* [WHAT THE TASK REQUIRES] Check every line below for the word "branch" and copy each one that has it.

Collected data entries

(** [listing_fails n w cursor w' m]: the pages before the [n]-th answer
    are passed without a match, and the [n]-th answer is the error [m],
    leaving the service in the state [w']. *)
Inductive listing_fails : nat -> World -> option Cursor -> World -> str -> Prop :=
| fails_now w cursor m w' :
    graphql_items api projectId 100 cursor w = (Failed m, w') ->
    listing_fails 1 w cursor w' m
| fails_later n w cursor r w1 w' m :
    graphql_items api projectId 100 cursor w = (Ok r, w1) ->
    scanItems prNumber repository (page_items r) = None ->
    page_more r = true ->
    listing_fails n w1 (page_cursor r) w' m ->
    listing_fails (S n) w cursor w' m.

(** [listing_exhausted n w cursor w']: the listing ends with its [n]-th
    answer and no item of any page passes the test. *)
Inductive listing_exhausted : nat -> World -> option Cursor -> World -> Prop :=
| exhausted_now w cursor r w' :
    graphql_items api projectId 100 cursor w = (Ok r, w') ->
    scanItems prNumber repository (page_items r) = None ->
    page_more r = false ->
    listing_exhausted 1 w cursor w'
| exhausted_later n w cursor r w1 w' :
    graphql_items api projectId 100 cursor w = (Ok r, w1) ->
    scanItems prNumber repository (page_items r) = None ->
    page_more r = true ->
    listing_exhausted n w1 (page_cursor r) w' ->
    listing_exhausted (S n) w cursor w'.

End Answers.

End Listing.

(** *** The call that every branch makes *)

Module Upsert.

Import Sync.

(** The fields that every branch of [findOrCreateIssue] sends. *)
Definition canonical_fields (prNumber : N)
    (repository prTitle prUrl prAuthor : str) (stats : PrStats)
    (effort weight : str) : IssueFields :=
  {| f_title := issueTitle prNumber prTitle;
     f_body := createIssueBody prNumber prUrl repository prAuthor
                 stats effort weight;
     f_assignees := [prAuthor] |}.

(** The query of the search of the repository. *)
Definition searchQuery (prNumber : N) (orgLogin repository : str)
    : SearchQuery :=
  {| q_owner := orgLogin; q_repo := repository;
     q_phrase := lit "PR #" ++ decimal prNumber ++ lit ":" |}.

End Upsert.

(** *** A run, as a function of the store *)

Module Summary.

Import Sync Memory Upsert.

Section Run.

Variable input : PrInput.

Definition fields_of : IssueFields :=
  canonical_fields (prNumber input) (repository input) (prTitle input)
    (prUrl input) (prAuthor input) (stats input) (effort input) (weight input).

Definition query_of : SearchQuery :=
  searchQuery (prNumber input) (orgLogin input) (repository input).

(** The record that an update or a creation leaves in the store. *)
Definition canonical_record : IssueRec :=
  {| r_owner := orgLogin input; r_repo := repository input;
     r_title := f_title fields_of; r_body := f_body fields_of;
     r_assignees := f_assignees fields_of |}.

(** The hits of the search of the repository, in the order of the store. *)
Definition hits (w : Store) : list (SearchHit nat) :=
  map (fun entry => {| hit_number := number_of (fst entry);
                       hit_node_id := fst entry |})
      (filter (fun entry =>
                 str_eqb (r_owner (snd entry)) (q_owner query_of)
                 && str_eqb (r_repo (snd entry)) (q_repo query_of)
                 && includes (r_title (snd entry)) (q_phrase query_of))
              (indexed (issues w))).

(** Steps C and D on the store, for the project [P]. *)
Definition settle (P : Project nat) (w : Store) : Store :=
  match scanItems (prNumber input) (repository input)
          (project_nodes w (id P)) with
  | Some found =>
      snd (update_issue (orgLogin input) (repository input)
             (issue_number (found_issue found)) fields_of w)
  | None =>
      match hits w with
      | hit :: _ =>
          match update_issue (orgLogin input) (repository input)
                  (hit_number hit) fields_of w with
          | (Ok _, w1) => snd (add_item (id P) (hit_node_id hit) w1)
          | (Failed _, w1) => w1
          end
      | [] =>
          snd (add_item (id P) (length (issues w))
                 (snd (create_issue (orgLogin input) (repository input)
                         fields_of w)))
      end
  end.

...

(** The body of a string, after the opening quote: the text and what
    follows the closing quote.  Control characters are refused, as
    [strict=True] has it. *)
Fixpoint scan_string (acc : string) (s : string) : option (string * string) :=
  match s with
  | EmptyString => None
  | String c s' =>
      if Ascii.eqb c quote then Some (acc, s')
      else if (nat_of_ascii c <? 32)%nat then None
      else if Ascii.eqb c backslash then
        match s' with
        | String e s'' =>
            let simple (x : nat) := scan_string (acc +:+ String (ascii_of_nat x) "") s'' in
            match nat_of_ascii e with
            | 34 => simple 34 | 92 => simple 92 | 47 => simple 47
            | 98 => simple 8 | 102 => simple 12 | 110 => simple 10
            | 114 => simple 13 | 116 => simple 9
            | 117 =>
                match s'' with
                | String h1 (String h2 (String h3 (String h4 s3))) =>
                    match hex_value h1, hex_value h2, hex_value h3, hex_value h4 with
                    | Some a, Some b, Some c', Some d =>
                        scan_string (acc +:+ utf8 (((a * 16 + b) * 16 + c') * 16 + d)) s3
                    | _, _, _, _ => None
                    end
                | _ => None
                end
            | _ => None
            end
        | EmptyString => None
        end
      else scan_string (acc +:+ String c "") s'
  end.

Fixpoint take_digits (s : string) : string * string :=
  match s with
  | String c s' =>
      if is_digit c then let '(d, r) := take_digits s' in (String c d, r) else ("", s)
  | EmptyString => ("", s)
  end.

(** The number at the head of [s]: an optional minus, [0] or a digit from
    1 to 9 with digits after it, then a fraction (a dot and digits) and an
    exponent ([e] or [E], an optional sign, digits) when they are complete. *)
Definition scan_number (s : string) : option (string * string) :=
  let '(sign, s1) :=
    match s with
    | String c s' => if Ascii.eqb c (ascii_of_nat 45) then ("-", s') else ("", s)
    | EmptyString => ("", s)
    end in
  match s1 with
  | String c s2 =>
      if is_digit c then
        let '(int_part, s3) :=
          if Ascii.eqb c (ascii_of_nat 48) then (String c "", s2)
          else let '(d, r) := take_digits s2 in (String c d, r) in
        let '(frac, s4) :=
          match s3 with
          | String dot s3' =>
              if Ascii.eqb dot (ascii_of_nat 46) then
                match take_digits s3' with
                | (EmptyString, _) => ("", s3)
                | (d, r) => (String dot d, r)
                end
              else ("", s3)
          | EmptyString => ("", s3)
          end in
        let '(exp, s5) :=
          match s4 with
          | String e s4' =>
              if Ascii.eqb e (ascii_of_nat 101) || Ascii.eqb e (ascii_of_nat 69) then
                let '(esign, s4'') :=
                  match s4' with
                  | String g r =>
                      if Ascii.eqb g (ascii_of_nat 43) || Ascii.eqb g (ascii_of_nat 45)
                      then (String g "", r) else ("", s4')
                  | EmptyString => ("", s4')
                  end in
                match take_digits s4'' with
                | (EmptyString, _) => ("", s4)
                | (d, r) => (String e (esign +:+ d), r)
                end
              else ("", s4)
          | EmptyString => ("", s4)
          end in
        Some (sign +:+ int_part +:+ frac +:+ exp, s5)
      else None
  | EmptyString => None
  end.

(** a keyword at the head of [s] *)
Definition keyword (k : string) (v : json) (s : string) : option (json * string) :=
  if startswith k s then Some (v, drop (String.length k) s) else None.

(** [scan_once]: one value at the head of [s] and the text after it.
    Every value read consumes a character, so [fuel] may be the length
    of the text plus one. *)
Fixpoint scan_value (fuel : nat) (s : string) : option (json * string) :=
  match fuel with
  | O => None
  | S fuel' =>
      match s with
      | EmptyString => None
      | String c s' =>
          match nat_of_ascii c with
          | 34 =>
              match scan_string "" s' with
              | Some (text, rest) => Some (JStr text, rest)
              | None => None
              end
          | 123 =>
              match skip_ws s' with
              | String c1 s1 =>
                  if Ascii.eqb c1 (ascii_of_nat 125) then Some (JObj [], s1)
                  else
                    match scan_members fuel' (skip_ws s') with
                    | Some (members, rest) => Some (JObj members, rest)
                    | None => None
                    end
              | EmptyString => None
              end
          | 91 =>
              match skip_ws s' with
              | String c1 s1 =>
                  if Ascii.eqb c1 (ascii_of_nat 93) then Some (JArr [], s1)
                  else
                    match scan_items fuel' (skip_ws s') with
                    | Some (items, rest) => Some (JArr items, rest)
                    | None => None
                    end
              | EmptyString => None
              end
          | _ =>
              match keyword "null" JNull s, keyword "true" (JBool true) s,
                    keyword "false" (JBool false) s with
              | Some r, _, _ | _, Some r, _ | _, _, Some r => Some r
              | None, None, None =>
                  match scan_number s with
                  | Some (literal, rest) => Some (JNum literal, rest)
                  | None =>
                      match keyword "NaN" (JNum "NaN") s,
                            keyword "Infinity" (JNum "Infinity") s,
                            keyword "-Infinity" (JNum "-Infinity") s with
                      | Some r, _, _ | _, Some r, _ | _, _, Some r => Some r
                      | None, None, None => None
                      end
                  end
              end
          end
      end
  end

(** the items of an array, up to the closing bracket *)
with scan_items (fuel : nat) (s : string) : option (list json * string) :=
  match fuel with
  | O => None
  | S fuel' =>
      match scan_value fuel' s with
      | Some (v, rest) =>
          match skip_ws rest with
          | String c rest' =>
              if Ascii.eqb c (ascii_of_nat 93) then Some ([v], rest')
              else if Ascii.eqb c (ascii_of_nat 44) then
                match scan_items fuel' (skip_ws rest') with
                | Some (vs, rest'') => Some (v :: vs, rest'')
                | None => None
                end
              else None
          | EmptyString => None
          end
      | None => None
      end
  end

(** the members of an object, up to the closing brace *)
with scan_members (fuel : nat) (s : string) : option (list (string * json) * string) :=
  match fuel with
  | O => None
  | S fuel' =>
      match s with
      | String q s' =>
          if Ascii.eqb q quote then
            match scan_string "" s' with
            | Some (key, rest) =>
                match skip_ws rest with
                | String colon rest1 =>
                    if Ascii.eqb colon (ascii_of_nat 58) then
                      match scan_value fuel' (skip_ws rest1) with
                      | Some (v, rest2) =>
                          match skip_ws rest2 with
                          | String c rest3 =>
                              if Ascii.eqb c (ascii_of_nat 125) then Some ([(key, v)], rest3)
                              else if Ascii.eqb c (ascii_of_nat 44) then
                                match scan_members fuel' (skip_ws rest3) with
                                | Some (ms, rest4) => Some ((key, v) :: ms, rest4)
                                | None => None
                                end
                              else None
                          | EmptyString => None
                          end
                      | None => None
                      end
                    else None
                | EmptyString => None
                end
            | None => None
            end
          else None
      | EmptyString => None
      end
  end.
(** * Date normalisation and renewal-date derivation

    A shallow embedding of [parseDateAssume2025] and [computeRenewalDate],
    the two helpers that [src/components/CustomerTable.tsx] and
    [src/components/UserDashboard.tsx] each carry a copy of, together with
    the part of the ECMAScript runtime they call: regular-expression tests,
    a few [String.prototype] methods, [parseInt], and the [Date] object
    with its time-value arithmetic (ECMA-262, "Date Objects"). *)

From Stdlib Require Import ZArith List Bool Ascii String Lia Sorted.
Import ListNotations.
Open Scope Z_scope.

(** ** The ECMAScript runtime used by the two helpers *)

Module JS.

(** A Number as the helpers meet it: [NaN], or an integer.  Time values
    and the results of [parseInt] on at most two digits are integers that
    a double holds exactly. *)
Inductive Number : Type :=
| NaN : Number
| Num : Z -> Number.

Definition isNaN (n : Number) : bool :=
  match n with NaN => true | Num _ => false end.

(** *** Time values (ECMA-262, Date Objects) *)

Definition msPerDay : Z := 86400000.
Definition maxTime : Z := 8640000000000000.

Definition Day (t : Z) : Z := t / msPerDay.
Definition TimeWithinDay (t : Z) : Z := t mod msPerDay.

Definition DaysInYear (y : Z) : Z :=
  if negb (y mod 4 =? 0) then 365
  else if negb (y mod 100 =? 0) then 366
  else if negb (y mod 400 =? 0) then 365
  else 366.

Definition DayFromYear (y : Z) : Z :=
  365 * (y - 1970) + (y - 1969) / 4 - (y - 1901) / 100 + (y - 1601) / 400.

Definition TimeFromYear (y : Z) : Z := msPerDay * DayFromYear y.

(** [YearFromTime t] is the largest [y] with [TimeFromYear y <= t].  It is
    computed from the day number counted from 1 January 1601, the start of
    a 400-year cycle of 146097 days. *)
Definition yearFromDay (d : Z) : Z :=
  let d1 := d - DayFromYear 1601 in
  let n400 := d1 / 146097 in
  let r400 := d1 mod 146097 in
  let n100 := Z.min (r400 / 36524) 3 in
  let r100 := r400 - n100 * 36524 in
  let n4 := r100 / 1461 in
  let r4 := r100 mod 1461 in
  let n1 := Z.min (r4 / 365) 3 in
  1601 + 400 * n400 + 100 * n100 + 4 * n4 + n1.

* [SOLUTION FOR THIS PROBLEM]
(** *** The call that every branch makes *)
(** The fields that every branch of [findOrCreateIssue] sends. *)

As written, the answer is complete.